# Task to carry out:
Two lines mark the range in the entries below: the one holding "exists room. eexists." and the one holding "intros (Hk & Ha & Hh & _). rewrite Ha, Hh.". Set down those two and all lines between them, exactly.

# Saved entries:
* * * * * * * * *

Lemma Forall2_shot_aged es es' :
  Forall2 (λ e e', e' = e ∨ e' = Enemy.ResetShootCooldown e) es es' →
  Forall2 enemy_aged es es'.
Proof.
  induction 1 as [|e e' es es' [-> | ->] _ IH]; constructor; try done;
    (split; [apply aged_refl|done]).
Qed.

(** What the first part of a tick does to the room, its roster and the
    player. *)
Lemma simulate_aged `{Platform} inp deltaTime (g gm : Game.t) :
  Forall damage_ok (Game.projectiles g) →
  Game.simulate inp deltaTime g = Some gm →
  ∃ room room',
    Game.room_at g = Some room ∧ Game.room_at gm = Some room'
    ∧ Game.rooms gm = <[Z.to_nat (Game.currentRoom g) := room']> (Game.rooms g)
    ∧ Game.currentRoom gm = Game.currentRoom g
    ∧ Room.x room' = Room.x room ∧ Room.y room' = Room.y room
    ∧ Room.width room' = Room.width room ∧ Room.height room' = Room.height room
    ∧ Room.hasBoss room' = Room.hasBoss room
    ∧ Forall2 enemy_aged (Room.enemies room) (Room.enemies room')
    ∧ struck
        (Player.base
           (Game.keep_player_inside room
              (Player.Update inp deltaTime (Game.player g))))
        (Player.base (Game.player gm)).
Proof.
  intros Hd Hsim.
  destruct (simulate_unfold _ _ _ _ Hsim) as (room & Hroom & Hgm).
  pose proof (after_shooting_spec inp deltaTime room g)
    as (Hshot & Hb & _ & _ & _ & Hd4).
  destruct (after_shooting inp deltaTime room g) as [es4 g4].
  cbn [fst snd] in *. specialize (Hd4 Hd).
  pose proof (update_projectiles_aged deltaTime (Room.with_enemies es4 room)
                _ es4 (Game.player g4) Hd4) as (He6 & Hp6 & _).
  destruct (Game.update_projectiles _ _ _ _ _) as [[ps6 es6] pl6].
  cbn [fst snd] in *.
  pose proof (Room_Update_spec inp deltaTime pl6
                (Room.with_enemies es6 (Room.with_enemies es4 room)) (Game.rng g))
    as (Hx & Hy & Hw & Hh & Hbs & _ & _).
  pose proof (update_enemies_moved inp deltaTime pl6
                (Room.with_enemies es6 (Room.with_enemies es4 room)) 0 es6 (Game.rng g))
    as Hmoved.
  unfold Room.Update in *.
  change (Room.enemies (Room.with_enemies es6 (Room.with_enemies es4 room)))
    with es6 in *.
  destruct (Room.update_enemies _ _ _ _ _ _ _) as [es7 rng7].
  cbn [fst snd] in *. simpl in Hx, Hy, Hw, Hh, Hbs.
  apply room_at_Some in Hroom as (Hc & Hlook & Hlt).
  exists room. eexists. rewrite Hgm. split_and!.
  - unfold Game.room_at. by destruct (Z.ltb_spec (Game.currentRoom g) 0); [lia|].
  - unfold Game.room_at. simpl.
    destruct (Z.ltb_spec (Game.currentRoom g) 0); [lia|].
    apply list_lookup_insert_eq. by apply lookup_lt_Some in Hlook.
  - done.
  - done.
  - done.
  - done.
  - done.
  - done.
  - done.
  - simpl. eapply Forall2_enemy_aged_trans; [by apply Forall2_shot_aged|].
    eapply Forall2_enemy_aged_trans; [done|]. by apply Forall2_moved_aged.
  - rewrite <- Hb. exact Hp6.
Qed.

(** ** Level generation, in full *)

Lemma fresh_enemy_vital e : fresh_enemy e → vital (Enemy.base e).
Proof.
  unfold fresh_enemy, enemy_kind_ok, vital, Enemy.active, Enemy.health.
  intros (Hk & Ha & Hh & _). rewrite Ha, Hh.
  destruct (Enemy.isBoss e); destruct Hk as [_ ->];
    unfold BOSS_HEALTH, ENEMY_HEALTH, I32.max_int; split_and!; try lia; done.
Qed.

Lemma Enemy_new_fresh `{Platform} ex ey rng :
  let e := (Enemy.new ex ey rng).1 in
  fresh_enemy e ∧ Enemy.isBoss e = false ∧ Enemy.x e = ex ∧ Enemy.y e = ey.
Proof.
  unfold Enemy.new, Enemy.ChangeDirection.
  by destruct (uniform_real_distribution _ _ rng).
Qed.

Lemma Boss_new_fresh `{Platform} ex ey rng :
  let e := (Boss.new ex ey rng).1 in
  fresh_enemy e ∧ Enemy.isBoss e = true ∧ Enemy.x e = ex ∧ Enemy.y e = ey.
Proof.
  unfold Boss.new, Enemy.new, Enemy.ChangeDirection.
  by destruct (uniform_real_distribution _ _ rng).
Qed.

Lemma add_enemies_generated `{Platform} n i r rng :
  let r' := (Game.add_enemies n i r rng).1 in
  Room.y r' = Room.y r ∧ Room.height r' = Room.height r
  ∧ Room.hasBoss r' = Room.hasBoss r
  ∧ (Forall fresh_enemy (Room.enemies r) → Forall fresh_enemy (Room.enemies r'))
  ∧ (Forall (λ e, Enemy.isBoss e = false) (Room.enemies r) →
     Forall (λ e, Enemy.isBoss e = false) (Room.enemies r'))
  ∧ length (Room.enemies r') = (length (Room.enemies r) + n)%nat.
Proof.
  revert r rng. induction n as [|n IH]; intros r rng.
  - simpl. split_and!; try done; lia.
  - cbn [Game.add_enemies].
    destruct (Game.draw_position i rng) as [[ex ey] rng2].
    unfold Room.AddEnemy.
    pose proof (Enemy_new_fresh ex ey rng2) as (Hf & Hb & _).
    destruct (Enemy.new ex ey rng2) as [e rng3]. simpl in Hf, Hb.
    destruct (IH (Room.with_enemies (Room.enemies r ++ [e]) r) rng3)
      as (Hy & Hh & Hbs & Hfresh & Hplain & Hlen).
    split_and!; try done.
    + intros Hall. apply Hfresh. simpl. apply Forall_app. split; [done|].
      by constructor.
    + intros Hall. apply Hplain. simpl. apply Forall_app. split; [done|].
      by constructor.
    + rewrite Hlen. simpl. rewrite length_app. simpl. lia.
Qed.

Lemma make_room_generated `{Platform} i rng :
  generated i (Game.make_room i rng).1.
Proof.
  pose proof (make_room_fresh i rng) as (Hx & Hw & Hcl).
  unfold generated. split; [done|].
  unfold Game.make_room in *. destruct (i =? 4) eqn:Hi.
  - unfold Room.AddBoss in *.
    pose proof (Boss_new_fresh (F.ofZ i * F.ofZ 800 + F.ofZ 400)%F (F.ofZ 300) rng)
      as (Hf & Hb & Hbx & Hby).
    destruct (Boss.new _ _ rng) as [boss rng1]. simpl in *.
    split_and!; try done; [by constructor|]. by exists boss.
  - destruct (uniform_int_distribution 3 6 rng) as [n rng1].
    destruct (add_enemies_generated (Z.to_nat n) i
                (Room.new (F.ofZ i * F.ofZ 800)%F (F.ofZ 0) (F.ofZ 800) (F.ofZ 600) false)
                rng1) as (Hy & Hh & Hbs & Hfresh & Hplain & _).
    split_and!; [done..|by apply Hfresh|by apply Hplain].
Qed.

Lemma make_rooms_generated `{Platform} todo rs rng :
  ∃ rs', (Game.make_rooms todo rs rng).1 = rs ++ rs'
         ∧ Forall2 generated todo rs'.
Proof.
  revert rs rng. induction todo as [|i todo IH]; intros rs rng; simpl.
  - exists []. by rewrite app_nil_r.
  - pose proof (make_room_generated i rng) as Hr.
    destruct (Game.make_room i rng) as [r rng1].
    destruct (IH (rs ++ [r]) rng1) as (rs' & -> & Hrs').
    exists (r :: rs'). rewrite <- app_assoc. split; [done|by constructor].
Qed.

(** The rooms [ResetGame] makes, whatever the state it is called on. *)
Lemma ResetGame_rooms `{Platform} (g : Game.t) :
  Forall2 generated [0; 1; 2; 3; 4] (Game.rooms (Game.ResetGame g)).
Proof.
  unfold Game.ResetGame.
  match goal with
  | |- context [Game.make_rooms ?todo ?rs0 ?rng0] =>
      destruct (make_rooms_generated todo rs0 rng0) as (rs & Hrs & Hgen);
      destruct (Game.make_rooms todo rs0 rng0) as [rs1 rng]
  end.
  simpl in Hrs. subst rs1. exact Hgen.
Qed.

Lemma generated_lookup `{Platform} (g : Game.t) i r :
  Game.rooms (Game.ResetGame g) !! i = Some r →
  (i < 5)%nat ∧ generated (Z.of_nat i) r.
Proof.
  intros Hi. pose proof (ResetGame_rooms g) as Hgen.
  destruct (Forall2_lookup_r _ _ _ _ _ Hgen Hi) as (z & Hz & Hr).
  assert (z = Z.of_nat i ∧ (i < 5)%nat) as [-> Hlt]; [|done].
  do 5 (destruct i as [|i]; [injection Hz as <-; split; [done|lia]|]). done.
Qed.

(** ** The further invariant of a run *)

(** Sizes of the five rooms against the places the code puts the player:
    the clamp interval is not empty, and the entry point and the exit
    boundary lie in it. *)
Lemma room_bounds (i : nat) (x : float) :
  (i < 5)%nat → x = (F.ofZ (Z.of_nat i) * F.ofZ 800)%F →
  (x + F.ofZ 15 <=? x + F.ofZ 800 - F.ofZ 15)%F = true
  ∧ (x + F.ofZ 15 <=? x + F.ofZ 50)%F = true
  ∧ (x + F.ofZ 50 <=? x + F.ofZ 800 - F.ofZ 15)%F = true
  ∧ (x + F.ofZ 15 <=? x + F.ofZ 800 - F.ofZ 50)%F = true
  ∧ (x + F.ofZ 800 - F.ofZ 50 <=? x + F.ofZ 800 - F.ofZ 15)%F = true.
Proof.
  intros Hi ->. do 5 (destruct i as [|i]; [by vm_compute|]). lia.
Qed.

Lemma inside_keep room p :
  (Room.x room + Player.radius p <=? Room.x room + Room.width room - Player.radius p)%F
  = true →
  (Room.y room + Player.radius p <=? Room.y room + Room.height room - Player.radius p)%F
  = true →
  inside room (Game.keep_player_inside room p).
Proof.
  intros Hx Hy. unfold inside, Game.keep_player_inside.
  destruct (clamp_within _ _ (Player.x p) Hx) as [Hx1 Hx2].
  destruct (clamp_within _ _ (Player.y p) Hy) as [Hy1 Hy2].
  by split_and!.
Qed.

* * * * * * * * *

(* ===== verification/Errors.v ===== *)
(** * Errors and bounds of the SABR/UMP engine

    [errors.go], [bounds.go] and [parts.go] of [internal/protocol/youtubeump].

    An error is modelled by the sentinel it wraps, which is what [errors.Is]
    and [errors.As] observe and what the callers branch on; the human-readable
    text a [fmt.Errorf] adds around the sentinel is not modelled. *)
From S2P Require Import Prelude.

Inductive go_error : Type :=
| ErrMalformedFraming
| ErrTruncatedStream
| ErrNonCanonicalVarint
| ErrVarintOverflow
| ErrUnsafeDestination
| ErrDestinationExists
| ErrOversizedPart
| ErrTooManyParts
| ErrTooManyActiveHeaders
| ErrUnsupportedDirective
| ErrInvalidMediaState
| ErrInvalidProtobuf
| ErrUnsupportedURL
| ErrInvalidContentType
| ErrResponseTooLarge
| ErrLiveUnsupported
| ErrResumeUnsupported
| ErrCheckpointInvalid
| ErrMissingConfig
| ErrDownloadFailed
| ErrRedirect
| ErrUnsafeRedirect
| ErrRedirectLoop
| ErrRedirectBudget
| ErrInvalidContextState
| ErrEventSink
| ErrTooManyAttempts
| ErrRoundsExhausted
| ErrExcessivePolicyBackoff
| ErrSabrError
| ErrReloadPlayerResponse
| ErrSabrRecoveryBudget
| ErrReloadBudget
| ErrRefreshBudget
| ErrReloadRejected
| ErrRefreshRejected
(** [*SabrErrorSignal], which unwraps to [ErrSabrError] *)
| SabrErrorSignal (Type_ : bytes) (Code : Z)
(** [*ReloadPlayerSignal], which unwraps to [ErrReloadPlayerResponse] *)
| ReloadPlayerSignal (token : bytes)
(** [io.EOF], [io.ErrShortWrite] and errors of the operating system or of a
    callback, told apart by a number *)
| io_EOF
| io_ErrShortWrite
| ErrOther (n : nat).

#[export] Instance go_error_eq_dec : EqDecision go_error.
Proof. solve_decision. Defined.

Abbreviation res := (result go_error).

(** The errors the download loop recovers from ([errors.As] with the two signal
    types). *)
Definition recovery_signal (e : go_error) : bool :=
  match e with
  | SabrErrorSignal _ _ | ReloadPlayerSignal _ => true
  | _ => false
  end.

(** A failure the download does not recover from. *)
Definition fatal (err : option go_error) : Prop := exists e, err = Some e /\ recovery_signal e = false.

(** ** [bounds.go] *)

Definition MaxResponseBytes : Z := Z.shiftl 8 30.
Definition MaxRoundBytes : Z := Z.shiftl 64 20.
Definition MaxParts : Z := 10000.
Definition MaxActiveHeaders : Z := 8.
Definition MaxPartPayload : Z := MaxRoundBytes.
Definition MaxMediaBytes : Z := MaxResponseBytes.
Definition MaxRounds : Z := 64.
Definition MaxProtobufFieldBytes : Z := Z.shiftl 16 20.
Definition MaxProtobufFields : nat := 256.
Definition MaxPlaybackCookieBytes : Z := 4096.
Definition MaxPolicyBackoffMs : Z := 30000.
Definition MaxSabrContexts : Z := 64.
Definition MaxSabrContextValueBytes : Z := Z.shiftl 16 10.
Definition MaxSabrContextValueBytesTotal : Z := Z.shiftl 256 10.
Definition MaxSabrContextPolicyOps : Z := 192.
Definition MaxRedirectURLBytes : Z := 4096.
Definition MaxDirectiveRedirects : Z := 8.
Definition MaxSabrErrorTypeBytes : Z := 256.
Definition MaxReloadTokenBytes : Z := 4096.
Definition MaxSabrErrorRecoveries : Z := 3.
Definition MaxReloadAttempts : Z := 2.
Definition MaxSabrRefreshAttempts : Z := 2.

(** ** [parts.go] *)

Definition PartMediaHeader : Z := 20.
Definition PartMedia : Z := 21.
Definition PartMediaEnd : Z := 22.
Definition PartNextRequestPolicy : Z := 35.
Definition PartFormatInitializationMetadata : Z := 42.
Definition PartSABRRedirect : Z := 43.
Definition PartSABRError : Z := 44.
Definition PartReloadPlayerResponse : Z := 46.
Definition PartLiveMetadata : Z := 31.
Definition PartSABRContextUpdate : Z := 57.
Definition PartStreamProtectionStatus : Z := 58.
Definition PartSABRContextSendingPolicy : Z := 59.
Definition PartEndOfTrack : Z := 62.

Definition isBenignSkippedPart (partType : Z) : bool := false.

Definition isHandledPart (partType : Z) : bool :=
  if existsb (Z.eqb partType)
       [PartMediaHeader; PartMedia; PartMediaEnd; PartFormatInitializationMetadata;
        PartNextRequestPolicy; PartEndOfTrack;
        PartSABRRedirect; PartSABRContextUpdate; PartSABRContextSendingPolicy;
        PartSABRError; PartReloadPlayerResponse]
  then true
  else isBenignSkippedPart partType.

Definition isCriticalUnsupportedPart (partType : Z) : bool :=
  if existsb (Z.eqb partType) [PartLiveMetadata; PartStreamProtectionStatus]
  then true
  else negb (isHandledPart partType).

* * * * * * * * *

# Result for this exercise:
  exists room. eexists. rewrite Hgm. split_and!.
  - unfold Game.room_at. by destruct (Z.ltb_spec (Game.currentRoom g) 0); [lia|].
  - unfold Game.room_at. simpl.
    destruct (Z.ltb_spec (Game.currentRoom g) 0); [lia|].
    apply list_lookup_insert_eq. by apply lookup_lt_Some in Hlook.
  - done.
  - done.
  - done.
  - done.
  - done.
  - done.
  - done.
  - simpl. eapply Forall2_enemy_aged_trans; [by apply Forall2_shot_aged|].
    eapply Forall2_enemy_aged_trans; [done|]. by apply Forall2_moved_aged.
  - rewrite <- Hb. exact Hp6.
Qed.

(** ** Level generation, in full *)

Lemma fresh_enemy_vital e : fresh_enemy e → vital (Enemy.base e).
Proof.
  unfold fresh_enemy, enemy_kind_ok, vital, Enemy.active, Enemy.health.
  intros (Hk & Ha & Hh & _). rewrite Ha, Hh.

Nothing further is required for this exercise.